_Instructions for the task_
Return the data that follows exactly. Include every line.

_Data records_
------------------------------
(** * hw1-q2: regression models trained by online gradient descent

    A shallow embedding of [code/hw1-q2.py]: the closed-form ridge solver
    [solve_analytically], the shared base class [_RegressionModel]
    ([train_epoch], [evaluate]), the two models [LinearRegression] and
    [NeuralRegression], the plots and [main].

    NumPy arrays are lists (1-D) and lists of rows (2-D).  A data matrix
    is given by its rows, so of a data matrix without rows the number of
    columns is not represented (it reads as 0); the 2-D arrays the network
    builds and keeps carry their number of columns ([array2]), because a
    network without hidden units has arrays without rows.  Shape checks
    and broadcasting are part of the operations, which raise Python
    exceptions as NumPy does.

    The element type is a parameter of the development ([Scalar]), and so
    are the sums of products that [np.dot] and [np.matmul] hand to a BLAS
    library ([Blas]): NumPy fixes neither the order of the additions nor
    whether a product is rounded before it is added.  Two arithmetics are
    given, IEEE-754 binary64, which is what NumPy computes with, and the
    exact rationals, in which the algebraic identities hold that floating
    point only approximates; and one BLAS, the reference implementation,
    which rounds every product and adds from left to right. *)

From Stdlib Require Import List Arith ZArith Bool Lia Permutation.
From Stdlib Require Import QArith Qcanon Field.
From Stdlib Require Import SpecFloat.
Import ListNotations.
Local Open Scope nat_scope.

Set Implicit Arguments.

(** ** Exceptions, fallible results, methods on a mutable object *)

Inductive exn : Type :=
| ValueError     (* shapes not aligned / not broadcastable *)
| IndexError     (* index out of bounds *)
| LinAlgError.   (* singular matrix *)

Inductive result (A : Type) : Type :=
| Ok (a : A)
| Raise (e : exn).

Arguments Ok {A} a.
Arguments Raise {A} e.

Definition bindR {A B : Type} (r : result A) (k : A -> result B) : result B :=
  match r with
  | Ok a => k a
  | Raise e => Raise e
  end.

(** A method of an object with state [S]: it returns or raises, and in
    both cases leaves the object in some state (in-place mutation survives
    an exception). *)
Definition method (S A : Type) : Type := S -> result A * S.
(** * Scroll progress and active-section navigation of the portfolio site

  A shallow embedding of

  - [src/hooks/useScrollProgress.ts]  (hooks [useScrollProgress] and
    [useScrollSection]),
  - [src/components/Navigation/Navigation.tsx]  (component [Navigation]),
  - [src/pages/Home/HomePage.tsx]  (component [HomePage]),
  - the earlier [App.jsx] and [Hero.jsx]  (section tracker, typing
    animation),
  - the project demos [CheckoutDemo], [AdminPanelDemo], [TaskFlowDemo] and
    [LandingBuilderDemo],

  and the properties of the scroll engine stated over it.

  Conventions.  Lengths are CSS pixels.  The values the browser hands to
  the code (scroll offset, viewport height, layout rectangles) are finite
  and are modelled as rationals [Q] with exact arithmetic.  The result of
  a JavaScript division is a [JS.number], which adds the two infinities
  and NaN to the rationals, so that a division by zero is visible in the
  model.  Signed zeros are identified: every zero divisor in the modelled
  code is the difference of two finite values, which is [+0] in IEEE
  arithmetic.

  The rounding of IEEE doubles matters to [useScrollSection], whose
  result is compared with 0 and 1 and across scroll offsets.  Module
  [Rounded] embeds its [calculateProgress] with the rounding of every
  operation written out, and module [Binary64] evaluates the same
  arithmetic on binary64 numbers. *)

From Stdlib Require Import QArith Qminmax Qround Lqa Ascii String List Bool Arith Lia.
From Stdlib Require Import Permutation.
From Stdlib Require PrimFloat.
Import ListNotations.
------------------------------
_Response_
(** * hw1-q2: regression models trained by online gradient descent

    A shallow embedding of [code/hw1-q2.py]: the closed-form ridge solver
    [solve_analytically], the shared base class [_RegressionModel]
    ([train_epoch], [evaluate]), the two models [LinearRegression] and
    [NeuralRegression], the plots and [main].

    NumPy arrays are lists (1-D) and lists of rows (2-D).  A data matrix
    is given by its rows, so of a data matrix without rows the number of
    columns is not represented (it reads as 0); the 2-D arrays the network
    builds and keeps carry their number of columns ([array2]), because a
    network without hidden units has arrays without rows.  Shape checks
    and broadcasting are part of the operations, which raise Python
    exceptions as NumPy does.

    The element type is a parameter of the development ([Scalar]), and so
    are the sums of products that [np.dot] and [np.matmul] hand to a BLAS
    library ([Blas]): NumPy fixes neither the order of the additions nor
    whether a product is rounded before it is added.  Two arithmetics are
    given, IEEE-754 binary64, which is what NumPy computes with, and the
    exact rationals, in which the algebraic identities hold that floating
    point only approximates; and one BLAS, the reference implementation,
    which rounds every product and adds from left to right. *)

From Stdlib Require Import List Arith ZArith Bool Lia Permutation.
From Stdlib Require Import QArith Qcanon Field.
From Stdlib Require Import SpecFloat.
Import ListNotations.
Local Open Scope nat_scope.

Set Implicit Arguments.

(** ** Exceptions, fallible results, methods on a mutable object *)

Inductive exn : Type :=
| ValueError     (* shapes not aligned / not broadcastable *)
| IndexError     (* index out of bounds *)
| LinAlgError.   (* singular matrix *)

Inductive result (A : Type) : Type :=
| Ok (a : A)
| Raise (e : exn).

Arguments Ok {A} a.
Arguments Raise {A} e.

Definition bindR {A B : Type} (r : result A) (k : A -> result B) : result B :=
  match r with
  | Ok a => k a
  | Raise e => Raise e
  end.

(** A method of an object with state [S]: it returns or raises, and in
    both cases leaves the object in some state (in-place mutation survives
    an exception). *)
Definition method (S A : Type) : Type := S -> result A * S.
(** * Scroll progress and active-section navigation of the portfolio site

  A shallow embedding of

  - [src/hooks/useScrollProgress.ts]  (hooks [useScrollProgress] and
    [useScrollSection]),
  - [src/components/Navigation/Navigation.tsx]  (component [Navigation]),
  - [src/pages/Home/HomePage.tsx]  (component [HomePage]),
  - the earlier [App.jsx] and [Hero.jsx]  (section tracker, typing
    animation),
  - the project demos [CheckoutDemo], [AdminPanelDemo], [TaskFlowDemo] and
    [LandingBuilderDemo],

  and the properties of the scroll engine stated over it.

  Conventions.  Lengths are CSS pixels.  The values the browser hands to
  the code (scroll offset, viewport height, layout rectangles) are finite
  and are modelled as rationals [Q] with exact arithmetic.  The result of
  a JavaScript division is a [JS.number], which adds the two infinities
  and NaN to the rationals, so that a division by zero is visible in the
  model.  Signed zeros are identified: every zero divisor in the modelled
  code is the difference of two finite values, which is [+0] in IEEE
  arithmetic.

  The rounding of IEEE doubles matters to [useScrollSection], whose
  result is compared with 0 and 1 and across scroll offsets.  Module
  [Rounded] embeds its [calculateProgress] with the rounding of every
  operation written out, and module [Binary64] evaluates the same
  arithmetic on binary64 numbers. *)

From Stdlib Require Import QArith Qminmax Qround Lqa Ascii String List Bool Arith Lia.
From Stdlib Require Import Permutation.
From Stdlib Require PrimFloat.
Import ListNotations.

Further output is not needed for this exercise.